Sianne Ngai - "Theory of the Gimmick" - Tina Post
"A provocative theory of the gimmick as an aesthetic category steeped in the anxieties of capitalism."
Join us for a conversation with Sianne Ngai on her book, Theory of the Gimmick: Aesthetic Judgment and Capitalist Form. She will be joined in discussion by Tina Post. The conversation will be moderated by Kaushik Sunder Rajan.
Presented in partnership with Chicago Center for Contemporary Theory (3CT) at the University of Chicago and the Center for the Study of Race, Politics, and Culture at the University of Chicago
Virtual Event
Click HERE to attend
About the book: Repulsive and yet strangely attractive, the gimmick is a form that can be found virtually everywhere in capitalism. It comes in many guises: a musical hook, a financial strategy, a striptease, a novel of ideas. Above all, acclaimed theorist Sianne Ngai argues, the gimmick strikes us both as working too little (a labor-saving trick) and as working too hard (a strained effort to get our attention).

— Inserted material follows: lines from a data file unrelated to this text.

(* ===== verification/Auth.v ===== *)
(** * [auth.rs]: the npub allowlist and NIP-98 authorization

    The allowlist is the set of keys a file of lines names; reloading a broken file
    keeps the old set.  [verify_nip98] is the sequence of checks of the source over the
    decoders it calls (Base64, JSON, Nostr events, SHA-256), which are an interface;
    the theorem says which requests pass all of them. *)

From S2P Require Import Prelude Text Json.

(** Errors of these services are a sum: [inl] for [Err], [inr] for [Ok]. *)
#[export] Instance sum_ret E : MRet (sum E) := fun A a => inr a.
#[export] Instance sum_bind E : MBind (sum E) := fun A B f m =>
  match m with inr a => f a | inl e => inl e end.
(** [o.ok_or(e)] and [if bad { return Err(e) }] *)
Definition or_fail {E A} (e : E) (o : option A) : E + A :=
  match o with Some a => inr a | None => inl e end.
Definition fail_if {E} (bad : bool) (e : E) : E + unit := if bad then inl e else inr tt.

Inductive AuthError :=
  | MissingHeader | BadEncoding | BadJson | BadSignature | WrongKind | UrlMismatch
  | MethodMismatch | Expired | PayloadMismatch | NotAllowlisted | AuthIo (msg : string).

(** What is called outside the repository: [nostr::PublicKey::parse], the Base64
    decoder, [serde_json], [nostr::Event] with its signature check, and SHA-256 in hex. *)
Record NostrEvent := mkEvent { ev_verifies : bool; ev_pubkey : FullHash }.
Class NostrLib := {
  parse_pubkey_line : Text -> option FullHash;
  decode_base64 : Text -> option Bytes;
  json_value : Bytes -> option Json;
  nostr_event : Bytes -> option NostrEvent;
  sha256_hex : Bytes -> Text;
}.
(** A bech32 string consists of ASCII letters and digits. *)
Definition is_alnum (c : Z) : Prop := (48 <= c <= 57 \/ 65 <= c <= 90 \/ 97 <= c <= 122)%Z.
Class NostrLaws `{!NostrLib} : Prop := {
  npub_alnum t k : parse_pubkey_line t = Some k -> starts_with t (text_of "npub1") = true -> Forall is_alnum t;
}.

Section auth.
Context `{!NostrLib}.

(** ** The allowlist *)

(** The lines the parsers skip. *)
Definition skipped_line (line : Text) : bool :=
  bool_decide (line = []) || starts_with line [35%Z].
Fixpoint parse_allowlist_lines (ls : list Text) (keys : gset FullHash) : AuthError + gset FullHash :=
  match ls with
  | [] => inr keys
  | raw :: ls =>
      let line := trim raw in
      if skipped_line line then parse_allowlist_lines ls keys
      else match parse_pubkey_line line with
           | Some pk => parse_allowlist_lines ls ({[pk]} ∪ keys)
           | None => inl (AuthIo "invalid allowlist line")
           end
  end.
(** [file] is the text of the file, if it exists. *)
Definition parse_allowlist_file (file : option Text) : AuthError + gset FullHash :=
  text ← or_fail (AuthIo "No such file") file; parse_allowlist_lines (lines text) ∅.
Definition deny_all : gset FullHash := ∅.
Definition load (file : option Text) : AuthError + gset FullHash :=
  match file with
  | None => inl (AuthIo "allowlist file missing")
  | Some _ => parse_allowlist_file file
  end.
(** A failed reload leaves the keys in force. *)
Definition reload (keys : gset FullHash) (file : option Text) : gset FullHash * (AuthError + unit) :=
  match parse_allowlist_file file with
  | inr keys' => (keys', inr tt)
  | inl e => (keys, inl e)
  end.

(** ** NIP-98 *)

Definition MAX_NIP98_AUTH_EVENT_BYTES : Z := 64 * 1024.
Definition MAX_NIP98_AUTH_ENCODED_BYTES : Z :=
  ((MAX_NIP98_AUTH_EVENT_BYTES / 3 + (if MAX_NIP98_AUTH_EVENT_BYTES mod 3 =? 0 then 0 else 1)) * 4)%Z.

Definition strip_prefix (t p : Text) : option Text :=
  if starts_with t p then Some (drop (length p) t) else None.
Definition to_ascii_lowercase (t : Text) : Text :=
  map (fun c => if ((65 <=? c) && (c <=? 90))%Z then (c + 32)%Z else c) t.

(** The loop over the tags; a tag is used only while none of its name was found. *)
Definition tag_step (acc : option Text * option Text * option Text) (tag : Json)
    : option Text * option Text * option Text :=
  let '(u_tag, method_tag, payload_tag) := acc in
  match as_array tag with
  | Some (first :: rest) =>
      let name := default [] (as_str first) in
      let val := head rest ≫= as_str in
      if bool_decide (name = text_of "u") && bool_decide (u_tag = None)
      then (val, method_tag, payload_tag)
      else if bool_decide (name = text_of "method") && bool_decide (method_tag = None)
      then (u_tag, val, payload_tag)
      else if bool_decide (name = text_of "payload") && bool_decide (payload_tag = None)
      then (u_tag, method_tag, val)
      else acc
  | _ => acc
  end.
(** Scanning from the block of a member keeps it and all that is older. *)
Definition from_height (h : nat) (i : item) : Prop := bid_height i.1.2 <= h.
#[export] Instance from_height_dec h i : Decision (from_height h i).
Proof. unfold from_height. apply _. Defined.
Lemma listing_from c shs h L L' :
  query_synced c -> positions_fit c -> (Z.of_nat h < u32_mod - 1)%Z ->
  listing c shs None L -> listing c shs (Some (Z.of_nat h)) L' ->
  L' = filter (from_height h) L.
Proof.
  intros Hs Hp Hh HL HL'.
  assert (forall p, (exists sh, sh ∈ shs /\ script_event cfg block_of c sh p) -> forall i, chain_item c i ->
    item_txid i = row_get_txid p.1 -> Z.of_nat (bid_height i.1.2) = confirmed_height p.1 /\
      (hk_tx_position p.1 < u16_mod - 1)%Z) as Hev.
  { intros p (sh & _ & Hp1) i Hi Hid.
    destruct (event_item cfg block_of c sh p Hs Hp1) as (j & b & idx & Hb & Htx & Hjd & Hj2 & _ & Hj3 & Hj4 & Hj5).
    assert (i = j) as ->.
    { apply (item_by_txid c); try done; [exists b, idx; done|]. unfold item_txid at 2. congruence. }
    split; [done|]. rewrite <- Hj4, Hj3. destruct (Hp b Hb) as [_ Hlen].
    pose proof (lookup_lt_Some _ _ _ Htx). rewrite small_u16 by lia. lia. }
  apply (StronglySorted_unique_strong item_newer).
  - intros x x' Hx [_ Hx']%list_elem_of_filter. apply (newer_antisym c); eauto using listing_items.
  - exact (li_newest _ _ _ _ _ _ HL').
  - apply StronglySorted_filter, (li_newest _ _ _ _ _ _ HL).
  - assert (NoDup L) as HndL by (by apply (NoDup_fmap_1 item_txid), (li_unique _ _ _ _ _ _ HL)).
    assert (NoDup L') as HndL' by (by apply (NoDup_fmap_1 item_txid), (li_unique _ _ _ _ _ _ HL')).
    apply NoDup_Permutation; [done|by apply NoDup_filter|]. intros i. rewrite list_elem_of_filter.
    assert (forall M start M' start', listing c shs start M -> listing c shs start' M' -> i ∈ M ->
      (forall p, scanned cfg block_of c shs start p -> row_get_txid p.1 = item_txid i ->
        scanned cfg block_of c shs start' p) -> i ∈ M') as Hmove.
    { intros M start M' start' HM HM' Hi Himp.
      assert (item_txid i ∈ item_txid <$> M') as (i' & Hid & Hi')%list_elem_of_fmap.
      { apply (li_exact _ _ _ _ _ _ HM'). assert (item_txid i ∈ item_txid <$> M) as Hin by (apply list_elem_of_fmap; eauto).
        apply (li_exact _ _ _ _ _ _ HM) in Hin as (p & Hsc & Hid). exists p. auto. }
      assert (i = i') as -> by (apply (item_by_txid c); eauto using listing_items). done. }
    split.
    + intros Hi. split.
      * assert (item_txid i ∈ item_txid <$> L') as Hin by (apply list_elem_of_fmap; eauto).
        apply (li_exact _ _ _ _ _ _ HL') in Hin as (p & (sh & Hsh & Hp1 & Hin) & Hid).
        destruct (Hev p ltac:(eauto) i ltac:(eauto using listing_items) (eq_sym Hid)). unfold from_height. cbn in Hin. lia.
      * apply (Hmove L' (Some (Z.of_nat h)) L None); try done. intros p (sh & Hsh & Hp1 & Hin) _.
        exists sh. split_and!; try done. cbn in *. lia.
    + intros [Hfrom Hi]. apply (Hmove L None L' (Some (Z.of_nat h))); try done. intros p (sh & Hsh & Hp1 & Hin) Hid.
      destruct (Hev p ltac:(eauto) i ltac:(eauto using listing_items) (eq_sym Hid)) as [? ?].
      exists sh. split_and!; try done. unfold from_height in Hfrom. cbn. lia.
Qed.

(** ** One list of unconfirmed and confirmed transactions *)

Definition entry_txid (e : TxEntry) : Txid := get_txid e.1.
Definition pool_entry (tx : Transaction) : TxEntry := (tx, None).
Definition chain_entry (i : item) : TxEntry := (i.1.1, Some i.1.2).
Lemma page_item_entry l : map fst (map page_item l) = map chain_entry l.
Proof. rewrite map_map. apply map_ext. by intros [[tx b] p]. Qed.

Focusing on this connection to work, Ngai draws a line from gimmicks to political economy. When we call something a gimmick, we are registering uncertainties about value bound to labor and time--misgivings that indicate broader anxieties about the measurement of wealth in capitalism. With wit and critical precision, Ngai explores the extravagantly impoverished gimmick across a range of examples: the fiction of Thomas Mann, Helen DeWitt, and Henry James; photographs by Torbjørn Rødland; the video art of Stan Douglas; the theoretical writings of Stanley Cavell and Theodor Adorno. Despite its status as cheap and compromised, the gimmick emerges as a surprisingly powerful tool in this formidable contribution to aesthetic theory.
About the author: Sianne Ngai is Andrew W. Mellon Professor of English at the University of Chicago. She is the author of Theory of the Gimmick: Aesthetic Judgment and Capitalist Form (2020), Ugly Feelings (2005) and Our Aesthetic Categories: Zany, Cute, Interesting (2012), winner of the Modern Language Association’s James Russell Lowell Prize. Her work has been translated into multiple languages, and she has received fellowships from the Institute of Advanced Study in Berlin and the American Council of Learned Societies.
About the interlocutor: Tina Post is Assistant Professor of English Language and Literature and the College at the University of Chicago. She is a performance studies scholar primarily interested in how Blackness is communicated (and how it is solidified or subverted) in theater, movement, visual culture, and the performances of everyday life. Post is currently at work on her first book, “Deadpan,” which theorizes expressionlessness and affective withholding in African American cultural and artistic production.
About the moderator: Kaushik Sunder Rajan is Professor of Anthropology and co-director of the Chicago Center for Contemporary Theory (3CT) at the University of Chicago. He works on the global political economy of the life sciences and biomedicine, with an empirical focus on India, South Africa, and the United States. He is the author of Biocapital: The Constitution of Postgenomic Life (2006) and Pharmocracy: Value, Politics, and Knowledge in Global Biomedicine (2017), and editor of Lively Capital: Biotechnologies, Ethics, and Governance in Global Markets (2012).